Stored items
Lemma finalise_one_ok t a n so : fits t → obj_of t a = Some so → address so = a → obj_ok (ctx t) so →
  (dead t so = false → Auth.BlacklistedAddr a = false) →
  ∃ t', finalise_one true (MkDirty a n) t = (Ok tt, t') ∧ elsewhere a t t' ∧ codes (ctx t') = codes (ctx t) ∧
    stateObjectsDirty t' = {[a]} ∪ stateObjectsDirty t ∧ finalised t t' a so.
Proof.
  intros Hf Ho Ha Hok Hbl. destruct (obj_at t a so Hf Ho) as (i & Ei & Hi).
  assert (aAddress (account so) = a) as Hacc by (rewrite <-Ha; apply (ok_address _ _ Hok)).
  unfold finalise_one. rewrite (bind_eq _ _ t t t) by done. cbn [dAddress]. rewrite Ei.
  rewrite (bind_eq _ _ _ _ _ (object_at_ok t i _ Hi)). cbn [seObject].
  destruct (verdict_ok so t Hf) as (t0 & E0 & Hf0 & p & ->). rewrite (bind_eq _ _ _ _ _ E0).
  change (at_ (set_params p t) i a so) in Hi. unfold finalised. destruct (dead t so); [clear Hbl|specialize (Hbl eq_refl)].
  - destruct (delete_ok _ i a so Hf0 Hi Hacc) as (t1 & E1 & He1 & [Hc1 Hd1] & Hk1 & Hi1 & Hg1).
    rewrite (bind_eq _ _ _ _ _ E1). eexists. split; [done|].
    assert (elsewhere a t t1) as He by (transitivity (set_params p t); [by apply params_elsewhere|done]).
    pose proof (e_fits _ _ _ He Hf) as Hf1.
    split; [transitivity t1; [done|apply dirty_elsewhere]|]. split; [done|]. split; [cbn; by rewrite Hd1|].
    split; [exact (at_obj _ _ _ _ Hf1 Hi1)|]. split; [done|]. exact Hk1.
  - unfold mbind at 1, M_bind at 1. rewrite (bind_eq _ _ (set_params p t) (set_params p t) (set_params p t)) by done.
    destruct (commitState_ok (ctx t) so Hok) as (st & so1 & Ec & (B1 & B2 & B3 & B4) & Hal & Hst).
    unfold lift. cbn [ctx]. change (ctx (set_params p t)) with (ctx t). rewrite Ec. rewrite (bind_eq _ _ _ (st, so1) (set_params p t)) by done.
    set (t1 := set_ctx st (set_params p t)). rewrite (bind_eq _ _ _ tt t1) by done.
    assert (elsewhere a t t1) as He1.
    { split; try done.
      - intros _. destruct Hf0 as [? Hp ?]. split; [done|cbn; by rewrite B3|unfold denom_of; cbn; by rewrite B3].
      - unfold denom_of. cbn. by rewrite B3.
      - intros b Hb. cbn. by rewrite B1.
      - intros b k Hb. cbn. apply B4. by rewrite Ha. }
    pose proof (e_fits _ _ _ He1 Hf) as Hf1. change (at_ t1 i a so) in Hi.
    destruct (put_at _ i a so so1 Hf1 Hi) as (t2 & E2 & He2 & [Hc2 Hd2] & Hi2 & Ec2). rewrite (bind_eq _ _ _ _ _ E2).
    pose proof Hal as (A1 & A2 & A3 & A4 & A5 & A6).
    destruct (update_ok t2 i a so1 (e_fits _ _ _ He2 Hf1) Hi2) as (t3 & E3 & He3 & [Hc3 Hd3] & Hk3 & Hi3 & Hg3);
      [rewrite A1; apply (ok_coins _ _ Hok)|by rewrite A1|done|]. rewrite E3.
    assert (elsewhere a t t3) as He by (transitivity t1; [done|]; by transitivity t2).
    eexists. split; [done|]. split; [transitivity t3; [done|apply dirty_elsewhere]|]. split; [cbn; by rewrite Hc3, Hc2|].
    split; [cbn; by rewrite Hd3, Hd2|]. exists so1. split; [exact (at_obj _ _ _ _ (e_fits _ _ _ He Hf) Hi3)|]. split; [done|].
    split; [unfold at_addr; cbn; by rewrite Hg3, A1|]. intros k. cbn. rewrite Hk3, Ec2. cbn. rewrite <-Ha at 1. apply Hst.
Qed.

Lemma obj_ok_local st st' so : codes st' = codes st → (∀ k, stored st' (address so) k = stored st (address so) k) →
  obj_ok st so → obj_ok st' so.
Proof.
  intros Hc Hst Hok. assert (obj_Code st' so = obj_Code st so) as Ec by (unfold obj_Code; by rewrite Hc).
  destruct Hok. split; rewrite ?Ec; try done. intros k i. rewrite Hst. apply ok_origin0.
Qed.

Lemma obj_state_local st st' so k : (∀ k, stored st' (address so) k = stored st (address so) k) →
  obj_state st' so k = obj_state st so k.
Proof. intros Hst. unfold obj_state. by rewrite Hst. Qed.

Lemma finalised_later s t t' a so : untouched t t' a → finalised s t a so → finalised s t' a so.
Proof.
  intros (Ho & Hg & Hk). unfold finalised. rewrite Ho, Hg. destruct (dead s so).
  - intros (? & ? & ?). split_and!; try done. by transitivity t.
  - intros (so' & ? & ? & ? & Hst). exists so'. split_and!; try done. intros k. by rewrite Hk.
Qed.

Lemma finalised_earlier s t t' a so : untouched s t a → denom_of t = denom_of s → address so = a →
  finalised t t' a so → finalised s t' a so.
Proof.
  intros (Ho & Hg & Hk) Hd Ha. unfold finalised, dead. rewrite Hd. destruct (_ || _).
  - intros (? & ? & ?). split_and!; try done. by transitivity t.
  - intros (so' & ? & ? & ? & Hst). exists so'. split_and!; try done. intros k. rewrite Hst.
    apply obj_state_local. by rewrite Ha.
Qed.

Lemma untouched_trans s t t' a : untouched s t a → untouched t t' a → untouched s t' a.
Proof. intros (? & ? & ?) (? & ? & ?). split_and!; [congruence..|by transitivity t]. Qed.

(** The loop of Finalise, once the addresses [D] are done. *)
Record progress (s : CommitStateDB) (D : list Address) (t : CommitStateDB) : Prop := {
  p_fits : fits t;
  p_denom : denom_of t = denom_of s;
  p_codes : codes (ctx t) = codes (ctx s);
  p_dirty a : a ∈ stateObjectsDirty t ↔ a ∈ D ∧ is_Some (obj_of s a);
  p_none a : obj_of s a = None → untouched s t a;
  p_out a : a ∉ D → untouched s t a;
  p_in a so : a ∈ D → obj_of s a = Some so → finalised s t a so;
}.

Lemma progress_start s : wf s → progress s [] s.
Proof.
  intros []. split; [by split|done|done|..].
  - intros a. rewrite wf_dirty0. set_solver.
  - by intros a _; split_and!.
  - by intros a _; split_and!.
  - intros a so Ha. by apply not_elem_of_nil in Ha.
Qed.

(** A dirty address can be written: it is not blacklisted, or its object goes away. *)
Definition writable (s : CommitStateDB) (a : Address) : Prop :=
  ∀ so, obj_of s a = Some so → dead s so = false → Auth.BlacklistedAddr a = false.

Lemma progress_step s D t a n : wf s → progress s D t → a ∉ D → writable s a →
  ∃ t', finalise_one true (MkDirty a n) t = (Ok tt, t') ∧ progress s (a :: D) t'.
Proof.
  intros Hwf [Hf Hden Hc Hd Hnone Hout Hin] HaD Hbl. pose proof (Hout a HaD) as Hua. pose proof Hua as (Ho & Hg & Hk).
  destruct (obj_of s a) as [so|] eqn:Eo.
  - destruct (wf_objects _ Hwf a so Eo) as [Ha Hok].
    destruct (finalise_one_ok t a n so Hf Ho Ha) as (t' & Et & He & Hc' & Hd' & Hfin).
    { eapply obj_ok_local; [exact Hc|by rewrite Ha|done]. }
    { intros Hdead. apply (Hbl so Eo). unfold dead in *. by rewrite <-Hden. }
    exists t'. split; [done|]. split; [by apply (e_fits _ _ _ He)|by rewrite (e_denom _ _ _ He)|congruence|..].
    + intros b. rewrite Hd', elem_of_union, elem_of_singleton, Hd, elem_of_cons. split; [|tauto].
      intros [->|[? ?]]; [rewrite Eo|]; eauto.
    + intros b Hb. eapply untouched_trans; [by apply Hnone|]. eapply elsewhere_untouched; [done|congruence].
    + intros b [Hba HbD]%not_elem_of_cons. eapply untouched_trans; [by apply Hout|]. by eapply elsewhere_untouched.
    + intros b so' Hb Hso. destruct (decide (b = a)) as [->|Hne].
      * rewrite Eo in Hso. injection Hso as <-. by eapply finalised_earlier.
      * apply elem_of_cons in Hb as [?|Hb]; [done|]. eapply finalised_later; [by eapply elsewhere_untouched|]. by apply Hin.
  - exists t. split.
    { unfold finalise_one. rewrite (bind_eq _ _ t t t) by done. cbn [dAddress].
      by rewrite (obj_of_none t a (fits_table _ Hf) Ho). }
    split; try done.
    + intros b. rewrite Hd, elem_of_cons. split; [tauto|]. intros [[->|?] Hs]; [|done]. rewrite Eo in Hs. by destruct Hs.
    + intros b [_ HbD]%not_elem_of_cons. by apply Hout.
    + intros b so Hb Hso. apply elem_of_cons in Hb as [->|Hb]; [congruence|]. by apply Hin.
Qed.

Lemma finalise_loop s ds D t : wf s → progress s D t → NoDup (dAddress <$> ds) → (∀ a, a ∈ dAddress <$> ds → a ∉ D) →
  (∀ a, a ∈ dAddress <$> ds → writable s a) →
  ∃ t' D', mapM_ (finalise_one true) ds t = (Ok tt, t') ∧ progress s D' t' ∧ ∀ a, a ∈ D' ↔ a ∈ dAddress <$> ds ∨ a ∈ D.
Proof.
  intros Hwf. revert D t. induction ds as [|[a n] ds IH]; intros D t Hp Hnd HD Hbl.
  { exists t, D. split_and!; try done. set_solver. }
  cbn in Hnd, HD, Hbl. apply NoDup_cons in Hnd as [Ha Hnd].
  destruct (progress_step s D t a n Hwf Hp) as (t1 & E1 & Hp1); [apply HD; set_solver|apply Hbl; set_solver|].
  destruct (IH (a :: D) t1 Hp1 Hnd) as (t' & D' & E' & Hp' & HD'); [set_solver..|].
  exists t', D'. cbn. rewrite (bind_eq _ _ _ _ _ E1). split_and!; try done. set_solver.
Qed.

» **TASK BRIEF**: From the lines above, copy those that contain the word "exact".

» **ANSWER TO THE PROBLEM**:
    split; [exact (at_obj _ _ _ _ Hf1 Hi1)|]. split; [done|]. exact Hk1.
    split; [cbn; by rewrite Hd3, Hd2|]. exists so1. split; [exact (at_obj _ _ _ _ (e_fits _ _ _ He Hf) Hi3)|]. split; [done|].
    { eapply obj_ok_local; [exact Hc|by rewrite Ha|done]. }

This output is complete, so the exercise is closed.